# Reluctant anglers drafted in war on fish



## *Andi (Nov 8, 2009)

Balancing on some boulders along the Lamar River here on a recent afternoon, Dave Hallac clutched his fly-fishing rod and reeled in one of the outlaws.

"This is the enemy here," the park's chief scientist said after a close inspection of the trout, which had a silvery body with pale pink streaks and black speckles. "A full-blown rainbow."

Rainbow trout have been swimming the waters of Yellowstone, the U.S.'s first-ever national park, for more than a hundred years since early park administrators introduced them to enhance the fish offerings. For decades, fishermen have reveled in catching the prized game fish.

The goal, said Mr. Hallac, who oversees Yellowstone conservation programs, is to increase cutthroat fish stocks, benefitting both the park's biodiversity and anglers' fortunes. But the restoration plan is controversial among some fish lovers, who fear it will reduce the overall number of fish-and the tourists they lure.
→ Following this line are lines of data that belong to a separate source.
Lemma setCode_le d d' h c o o' : s_db d' = s_db d -> obj_le d d' o o' -> obj_le d d' (setCode h c o) (setCode h c o').
Proof.
  intros Hb H. destruct (setCode_storage d h c o) as [A1 A2]. destruct (setCode_storage d' h c o') as [B1 B2].
  split; try apply H; intros; rewrite ?A1, ?A2, ?B1, ?B2; try apply H.
  - cbn. by rewrite (ol_data _ _ _ _ H).
  - rewrite !code_eq. unfold addrHash. cbn. by rewrite Hb, (ol_address _ _ _ _ H).
  - rewrite !size_eq. unfold addrHash. cbn. by rewrite Hb, (ol_address _ _ _ _ H).
Qed.

(** ** Reading an object *)
Lemma trie_cached d o tr : so_trie o = None ->
  OpenStorageTrie (s_db d) (originalRoot d) (addrHash o) (Root (so_data o)) = inr tr ->
  obj_le d d o (set_so_trie (Some tr) o).
Proof.
  intros Ht Ho. assert (forall k, fetch d (set_so_trie (Some tr) o) k = fetch d o k) as Hf.
  { intros k. rewrite !fetch_eq. unfold addrHash in *. cbn. by rewrite Ht, Ho. }
  assert (forall k, committed d (set_so_trie (Some tr) o) k = committed d o k) as Hc.
  { intros k. by rewrite !committed_eq, Hf. }
  split; try done; [|by eapply (code_ext d d)..]. intros k. by rewrite !current_eq, Hc.
Qed.

Lemma origin_cached d o k v : originStorage o !! k = None -> committed d o k = v -> pendingStorage o !! k = None ->
  obj_le d d o (set_origin (<[k := v]> (originStorage o)) o).
Proof.
  intros Ho Hv Hp. set (o' := set_origin _ o).
  assert (forall k', committed d o' k' = committed d o k') as Hc.
  { intros k'. rewrite !committed_eq. subst o'. cbn. destruct (decide (k = k')) as [<-|Hn].
    - rewrite Hp, lookup_insert_eq, <- Hv, committed_eq, Hp. done.
    - rewrite lookup_insert_ne by done. by rewrite (fetch_ext d d o). }
  split; try done; [|by eapply (code_ext d d)..]. intros k'. by rewrite !current_eq, Hc.
Qed.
... http://www.foxnews.com/us/2013/10/19/reluctant-anglers-drafted-in-war-on-fish/


----------



## mosquitomountainman (Jan 25, 2010)

I wish they'd been so conscientious about the wolves they introduced. Funny that they'll whine about a non-native fish yet import non-native Canadian wolves. :gaah:


----------



## RevWC (Mar 28, 2011)

*Andi said:


> Balancing on some boulders along the Lamar River here on a recent afternoon, Dave Hallac clutched his fly-fishing rod and reeled in one of the outlaws.
> 
> "This is the enemy here," the park's chief scientist said after a close inspection of the trout, which had a silvery body with pale pink streaks and black speckles. "A full-blown rainbow."
> 
> ...


Too many people, doing too much, to too many, for too much money, for nothing....


----------